A couple of our friends and church plant coaches checked in with us this week to see how we were doing, what we were up to, what church we’ve landed in. I wrote a book in response (typical for me).

Because I know many of you reading have gone through something similar, or are keeping us in prayer, or are just curious – I’ll post a chunk of that email here.  It’s edited to remove some details that aren’ for web type consumption.

Thanks for checking in! Family’s good and the kids are doing well. Brogan’s 9 months now and is trying to pass up the crawling stage and head straight to walking. Kaileigh’s 4 1/2, doing well in preschool and a huge ball of energy. Shannon’s doing great, in the middle of her end of quarter reporting load though.We’re starting the process for another adoption, checking out agencies that others have recommended. Probably in the next 6 months or so we’ll start the process. We’re torn between doing a local adoption and doing one overseas (Guatemala is our current favorite location for a bunch of reasons).

We’re doing fairly well with processing the church plant’s closure. It’s harder for me than Shannon. I have ups and downs, usually I’m OK but I find it hard to visit other churches and that generally sends me into a tailspin. I get angry, but there’s not really a target. Just the sense that I wish we were in a different mode.

It’s weird to be guests (anywhere), to go through the process of being recruited, people putting their best feet forward. We’ve learned a lot about hospitality from our church visits (and from our aggressive Mormon neighbors ;-)).
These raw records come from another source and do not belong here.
(* ===== verification/Parser.v ===== *)
(** * The parser

    [crates/ricochet_syntax/src/parser.rs].  The token list is the parameter
    [tokens]; the state is the parser's [pos] and [pending_docs].  The
    mutually recursive methods take fuel, one unit per call; [parse_module]
    supplies [parse_fuel], four units per token and a constant, which
    [parse_module_total] proves to be enough.  Loops are separate functions
    ([..._loop]) that carry the vector being filled. *)

From Stdlib Require Import ZArith NArith Lia Ascii String.
From stdpp Require Import base tactics list strings option numbers.
From S2P Require Import Prelude RustStr RustFloat Syntax Lexer.

Open Scope string_scope.
Open Scope list_scope.
Open Scope nat_scope.

Module ParseError.
Inductive ParseError : Type :=
  | Lex (e : LexError)
  | Unexpected (found : TokenKind) (span : Span)
  | Expected (expected : string) (found : TokenKind) (span : Span)
  | InvalidNumber (literal : string) (span : Span)
  | MissingWhileCondition (span : Span).
End ParseError.

Abbreviation ParseError := ParseError.ParseError.

Record Parser : Type := mkParser { pos : nat; pending_docs : list string }.

Definition with_pos (p : nat) (s : Parser) : Parser := mkParser p (pending_docs s).

Definition is_float_literal (literal : string) : bool :=
  contains_byte "." literal || contains_byte "e" literal || contains_byte "E" literal.

Definition is_symbol (expected : string) (k : TokenKind) : bool :=
  match k with TokenKind.Symbol s => String.eqb s expected | _ => false end.

Definition is_eof (k : TokenKind) : bool := match k with TokenKind.Eof => true | _ => false end.
Definition is_left_paren (k : TokenKind) : bool := match k with TokenKind.LeftParen => true | _ => false end.
Definition is_right_paren (k : TokenKind) : bool := match k with TokenKind.RightParen => true | _ => false end.
Definition is_left_bracket (k : TokenKind) : bool := match k with TokenKind.LeftBracket => true | _ => false end.
Definition is_right_bracket (k : TokenKind) : bool := match k with TokenKind.RightBracket => true | _ => false end.
Definition is_trivia (k : TokenKind) : bool :=
  match k with TokenKind.Newline | TokenKind.DocComment _ => true | _ => false end.

(** [matches!(kind, TokenKind::Symbol(s) if stop_symbols.contains(s))]. *)
Definition is_stop (stop_symbols : list string) (k : TokenKind) : bool :=
  match k with TokenKind.Symbol s => existsb (String.eqb s) stop_symbols | _ => false end.

(** The kinds that end an expression item. *)
Definition ends_item (k : TokenKind) : bool :=
  match k with
  | TokenKind.Newline | TokenKind.DocComment _ | TokenKind.Eof | TokenKind.RightBracket => true
  | TokenKind.Symbol s => String.eqb s "else" || String.eqb s "end"
  | _ => false
  end.

Definition push_statement (body : list SpannedExpr) (statement : SpannedExpr) : list SpannedExpr :=
  body ++ [statement].

(** The value of a number token. *)
Definition number_expr (n : string) (sp : Span) : res ParseError Expr :=
  if is_float_literal n then
    match parse_f64 n with
    | Some value => if is_finite value then Ok (Expr.Float value) else Err (ParseError.InvalidNumber n sp)
    | None => Err (ParseError.InvalidNumber n sp)
    end
  else
    match parse_i64 n with
    | Some value => Ok (Expr.Number value)
    | None => Err (ParseError.InvalidNumber n sp)
    end.

(** The span of a non-empty expression sequence. *)
Definition exprs_span (exprs : list SpannedExpr) : res ParseError Span :=
  match head exprs, list.last exprs with
  | Some first, Some final => Ok (mkSpan (start (span first)) (end_ (span final)))
  | _, _ => Panic
  end.

Section parser.
Variable tokens : list Token.

Abbreviation P := (stm Parser ParseError).

(** ** Token access *)

Definition token_at (i : nat) : res ParseError Token := index tokens (i `min` (length tokens - 1)).

Definition current_token : P Token := let* s := sget in slift (token_at (pos s)).
Definition peek_kind : P TokenKind := let* t := current_token in sret (kind t).
Definition current_span : P Span := let* t := current_token in sret (tspan t).
Definition previous_span : P Span :=
  let* s := sget in let* t := slift (token_at (pos s - 1)) in sret (tspan t).
Definition at_eof : P bool := let* k := peek_kind in sret (is_eof k).

Definition advance : P Token :=
  let* token := current_token in
  smodify (fun s => with_pos (S (pos s)) s) ;;
  sret token.

Definition peek_symbol_like : P (option string) :=
  let* k := peek_kind in
  sret match k with TokenKind.Symbol s | TokenKind.String s => Some s | _ => None end.

Definition take_pending_docs : P (list string) :=
  let* s := sget in sput (mkParser (pos s) []) ;; sret (pending_docs s).

Definition skip_newlines_loop : nat -> P unit := fix skip_newlines_loop (fuel : nat) : P unit :=
  match fuel with
  | O => sfuel
  | S fuel' =>
      let* k := peek_kind in
      if is_trivia k then smodify (fun s => with_pos (S (pos s)) s) ;; skip_newlines_loop fuel'
      else sret tt
  end.
Definition skip_newlines : P unit := skip_newlines_loop (S (length tokens)).

Definition skip_item_trivia_loop : nat -> P unit := fix skip_item_trivia_loop (fuel : nat) : P unit :=
  match fuel with
  | O => sfuel
  | S fuel' =>
      let* k := peek_kind in
      match k with
      | TokenKind.Newline => smodify (fun s => with_pos (S (pos s)) s) ;; skip_item_trivia_loop fuel'
      | TokenKind.DocComment text =>
          smodify (fun s => mkParser (S (pos s)) (pending_docs s ++ [text])) ;;
          skip_item_trivia_loop fuel'
      | _ => sret tt
      end
  end.
Definition skip_item_trivia : P unit := skip_item_trivia_loop (S (length tokens)).

Definition expect_kind (expected : string) (predicate : TokenKind -> bool) : P unit :=
  let* token := advance in
  if predicate (kind token) then sret tt
  else sfail (ParseError.Expected expected (kind token) (tspan token)).

Definition expect_symbol (expected : string) : P unit := expect_kind expected (is_symbol expected).
Definition expect_left_paren : P unit := expect_kind "left paren" is_left_paren.
Definition expect_right_paren : P unit := expect_kind "right paren" is_right_paren.
Definition expect_right_bracket : P unit := expect_kind "right bracket" is_right_bracket.

Definition consume_symbol (expected : string) : P bool :=
  let* k := peek_kind in
  if is_symbol expected k then let* _ := advance in sret true else sret false.

(** [return Err(ParseError::Expected { expected, .. })] at the current token. *)
Definition expected_here {A : Type} (expected : string) : P A :=
  let* token := current_token in sfail (ParseError.Expected expected (kind token) (tspan token)).

(** ** Argument lists *)

Definition parse_args_loop : nat -> bool -> list string -> list string -> P ArgsDecl :=
  fix parse_args_loop (fuel : nat) (in_outputs : bool) (ins outs : list string) : P ArgsDecl :=
  match fuel with
  | O => sfuel
  | S fuel' =>
      skip_newlines ;;
      let* k := peek_kind in
      if is_right_paren k || is_eof k then sret (mkArgs ins outs)
      else
        let* token := advance in
        match kind token with
        | TokenKind.Arrow => parse_args_loop fuel' true ins outs
        | TokenKind.Symbol s =>
            if in_outputs then parse_args_loop fuel' in_outputs ins (outs ++ [s])
            else parse_args_loop fuel' in_outputs (ins ++ [s]) outs
        | other => sfail (ParseError.Unexpected other (tspan token))
        end
  end.

Definition parse_args : P ArgsDecl :=
  expect_left_paren ;;
  let* args := parse_args_loop (S (length tokens)) false [] [] in
  expect_right_paren ;;
  sret args.

(** ** Expressions *)

Fixpoint parse_expr (fuel : nat) : P SpannedExpr :=
  match fuel with
  | O => sfuel
  | S fuel' =>
      skip_newlines ;;
      let* token := advance in
      let start := start (tspan token) in
      let* expr :=
        match kind token with
        | TokenKind.Symbol s =>
            if String.eqb s "if" then parse_if_expr fuel'
            else if String.eqb s "while" then sfail (ParseError.MissingWhileCondition (tspan token))
            else sret (Expr.Symbol s)
        | TokenKind.DotWord s => sret (Expr.DotWord s)
        | TokenKind.Reference s => sret (Expr.Reference s)
        | TokenKind.String s => sret (Expr.String s)
        | TokenKind.Number n => slift (number_expr n (tspan token))
        | TokenKind.LeftParen =>
            smodify (fun s => with_pos (pos s - 1) s) ;;
            let* args := parse_args in sret (Expr.Args args)
        | TokenKind.LeftBracket =>
            let* exprs := parse_block_exprs fuel' [] in
            expect_right_bracket ;;
            sret (Expr.Block exprs)
        | other => sfail (ParseError.Unexpected other (tspan token))
        end in
      let* previous := previous_span in
      sret (mkSpanned expr (mkSpan start (end_ previous)))
  end
with parse_if_expr (fuel : nat) : P Expr :=
  match fuel with
  | O => sfuel
  | S fuel' =>
      let* then_body := parse_exprs_until fuel' ["else"; "end"] "if terminator" [] in
      let* is_else := consume_symbol "else" in
      let* else_body := if is_else then parse_exprs_until fuel' ["end"] "if terminator" []
                        else sret [] in
      expect_symbol "end" ;;
      sret (Expr.If then_body else_body)
  end
with parse_exprs_until (fuel : nat) (stop_symbols : list string) (expected : string)
    (body : list SpannedExpr) : P (list SpannedExpr) :=
  match fuel with
  | O => sfuel
  | S fuel' =>
      skip_newlines ;;
      let* k := peek_kind in
      if is_stop stop_symbols k then sret body
      else
        let* eof := at_eof in
        if eof then expected_here expected
        else
          let* statement := parse_expr_item fuel' in
          parse_exprs_until fuel' stop_symbols expected (push_statement body statement)
  end
with parse_block_exprs (fuel : nat) (body : list SpannedExpr) : P (list SpannedExpr) :=
  match fuel with
  | O => sfuel
  | S fuel' =>
      skip_newlines ;;
      let* k := peek_kind in
      if is_right_bracket k then sret body
      else
        let* eof := at_eof in
        if eof then expected_here "right bracket"
        else
          let* statement := parse_expr_item fuel' in
          parse_block_exprs fuel' (push_statement body statement)
  end
with parse_expr_item (fuel : nat) : P SpannedExpr :=
  match fuel with
  | O => sfuel
  | S fuel' =>
      let* first := parse_expr fuel' in
      parse_expr_item_loop fuel' [first]
  end
with parse_expr_item_loop (fuel : nat) (exprs : list SpannedExpr) : P SpannedExpr :=
  match fuel with
  | O => sfuel
  | S fuel' =>
      let* is_while := consume_symbol "while" in
      if is_while then
        let* body := parse_exprs_until fuel' ["end"] "while terminator" [] in
        expect_symbol "end" ;;
        let* sp := slift (exprs_span exprs) in
        let* previous := previous_span in
        sret (mkSpanned (Expr.While exprs body) (mkSpan (start sp) (end_ previous)))
      else
        let* k := peek_kind in
        if ends_item k then
          match exprs with
          | [e] => sret e
          | _ => let* sp := slift (exprs_span exprs) in sret (mkSpanned (Expr.Sequence exprs) sp)
          end
        else
          let* e := parse_expr fuel' in
          parse_expr_item_loop fuel' (exprs ++ [e])
  end.

Definition parse_expr_body_until_end (fuel : nat) : P (list SpannedExpr) :=
  let* body := parse_exprs_until fuel ["end"] "end" [] in
  expect_symbol "end" ;;
  sret body.

(** ** Items *)

(** [self.pos = checkpoint; return Ok(None)]. *)
Definition backtrack {A : Type} (checkpoint : nat) : P (option A) :=
  smodify (with_pos checkpoint) ;; sret None.

Definition try_parse_macro (fuel : nat) : P (option MacroDecl) :=
  skip_newlines ;;
  let* s := sget in
  let checkpoint := pos s in
  let* start_span := current_span in
  let* k := peek_kind in
  match k with
  | TokenKind.String name =>
      let* _ := advance in
      let* is_macro := consume_symbol "Macro" in
      if negb is_macro then backtrack checkpoint
      else
        skip_newlines ;;
        let* k := peek_kind in
        let* args := if is_left_paren k then
                       let* args := parse_args in skip_newlines ;; sret (Some args)
                     else sret None in
        let* k := peek_kind in
        if negb (is_left_bracket k) then expected_here "macro body block"
        else
          let* _ := advance in
          let* body := parse_block_exprs fuel [] in
          expect_right_bracket ;;
          skip_newlines ;;
          expect_symbol "end" ;;
          let* previous := previous_span in
          sret (Some (mkMacro name args body [] (mkSpan (start start_span) (end_ previous))))
  | _ => sret None
  end.

Definition try_parse_function (fuel : nat) : P (option FunctionDecl) :=
  skip_newlines ;;
  let* s := sget in
  let checkpoint := pos s in
  let* start_span := current_span in
  let* k := peek_kind in
  let* args := if is_left_paren k then let* args := parse_args in sret (Some args) else sret None in
  let* name := peek_symbol_like in
  match name with
  | None => backtrack checkpoint
  | Some name =>
      let* _ := advance in
      let* is_function := consume_symbol "function" in
      if negb is_function then backtrack checkpoint
      else
        let* body := parse_expr_body_until_end fuel in
        let* previous := previous_span in
        sret (Some (mkFunction name args body [] (mkSpan (start start_span) (end_ previous))))
  end.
We’ve been to Mtn Vineyard once – it felt good to see friends again and it was comfortable. And we’ve been to Shoreline Vineyard a couple times. I feel like I want to live within a different shape of church than I have before, and Shoreline feels good to me. But it’s a long drive. There’s a couple other places we want to check out – a smaller church plant in the Greenwood area called Ohana Project whose pastors I’ve run into before; a Mosaic plant in Issaquah.

I feel best in the Vineyard, and I think that over the long haul we are grapes. I do though want to take the time to try on a different skin, a different form of church.

We’ve basically decided not to stay at any of the local churches in the valley – I still feel like church planting or somehow church leadership is in the cards for me, and I really don’t want to do that from within another church here in the valley. that’s just inviting some future church split.

I feel like we’ll probably bounce a bit between Mtn Vineyard, Shoreline, and maybe occasional visits to other spots.

We’ve accepted an invitation from Rose Swetman to help out with the nonprofit org that they spun off to do community development. They’re teaching marriage courses using the same training materials that we used for our marriage classes. We’re going through that material’s training system in May and will do courses for them once a quarter or so, starting in Sept. We love doing that stuff. We also are doing premarital counseling with a lovely couple that Roy knows pretty well. We really enjoy working with young marrieds and premarried folks, so this is a nice, easy, fun thing for us.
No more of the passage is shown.